Thanks a lot Manuel for your findings and information.
It's good to know btrfs is not causing this issue and the common symptom
is an MD journal on another RAID device.
I have moved journal from logical volume on RAID1 to a plain partition
on a SSD and I will monitor the state.
Vojtech
On 17. 03. 21 5:35, Manuel Riel wrote:
Final update on this issue for anyone who encounters a similar problem in the
future:
I didn't observe any "hanging" RAID devices after using an ordinary NVMe
partition as journal.
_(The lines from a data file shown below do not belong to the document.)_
(* ===== verification/RaftMachine.v ===== *)
(** State machines under Raft: [MemStateMachine] of [src/octopii/src/openraft/storage.rs], and the
    machines of [src/octopii/src/state_machine.rs].

    [MemStateMachine] applies committed entries to an application machine, the interface
    [StateMachineTrait], and builds and installs snapshots. Its own map [data] is what snapshots
    carry. *)

From stdpp Require Import relations.
From S2P Require Import Prelude Config Writer Batch BatchReadOk BatchReadInv Metadata OctopiiWal LogStore Client.

#[local] Open Scope Z_scope.

(** * Application machines *)

(** [apply] answers bytes or an error text, [restore] an error text or nothing. *)
Class StateMachineTrait (S : Type) := {
  sm_apply : list Z → S → (list Z + string) * S;
  sm_snapshot : S → list Z;
  sm_restore : list Z → S → option string * S;
}.

(** ** The key-value machine *)

Definition bytes := list Z.
Definition KvMap := gmap bytes bytes.

(** [str::split_whitespace]; [word] is the current word, reversed. *)
Fixpoint words (word : bytes) (l : bytes) : list bytes :=
  let close := match word with [] => [] | _ => [reverse word] end in
  match l with
  | [] => close
  | a :: l1 =>
      if ws1 a then close ++ words [] l1
      else match l1 with
      | b :: l2 =>
          if ws2 a b then close ++ words [] l2
          else match l2 with
          | c :: l3 => if ws3 a b c then close ++ words [] l3 else words (a :: word) l1
          | [] => words (a :: word) l1
          end
      | [] => words (a :: word) l1
      end
  end.
Definition split_whitespace (l : bytes) : list bytes := words [] l.

Definition kv_apply (command : bytes) (m : KvMap) : (bytes + string) * KvMap :=
  if negb (utf8_valid command) then (inr "invalid utf-8 sequence", m)
  else
    let tokens := split_whitespace command in
    let op := default [] (head tokens) in
    if decide (op = str "SET") then
      match tokens with
      | _ :: key :: val :: _ => (inl (str "OK"), <[key := val]> m)
      | _ :: _ :: _ => (inr "SET missing value", m)
      | _ => (inr "SET missing key", m)
      end
    else if decide (op = str "GET") then
      match tokens with
      | _ :: key :: _ => (inl (default (str "NOT_FOUND") (m !! key)), m)
      | _ => (inr "GET missing key", m)
      end
    else if decide (op = str "DELETE") then
      match tokens with
      | _ :: key :: _ => (inl (str "OK"), delete key m)
      | _ => (inr "DELETE missing key", m)
      end
    else (inr "unknown op", m).

#[global] Instance kv_machine `{Bincode KvMap} : StateMachineTrait KvMap := {
  sm_apply := kv_apply;
  sm_snapshot m := serialize m;
  sm_restore bs m := match deserialize bs with
                     | None => (Some "bincode", m)
                     | Some m' => (None, m')
                     end;
}.

(** The replicated metadata of the cluster is such a machine. *)
#[global] Instance metadata_machine `{Bincode MetadataCmd} `{Bincode ClusterState} : StateMachineTrait ClusterState := {
  sm_apply c st := let '(r, st') := apply c st in
                   (match r with inl s => inl (str s) | inr e => inr e end, st');
  sm_snapshot := snapshot;
  sm_restore := restore;
}.

(** ** A machine with a write-ahead log *)

Section wal_backed.
Context {S E : Type} `{StateMachineTrait S} `{WalTopic E}.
So using e.g. another md-RAID1 array as journal doesn't seem to be
supported.
The docs[1] say "This means the cache disk must be ... sustainable." The
sustainable part motivated me to use a md-RAID1 array. I think the docs should mention
that the journal can't be on another RAID array.
I'm sending in a patch to emphasize this in the docs.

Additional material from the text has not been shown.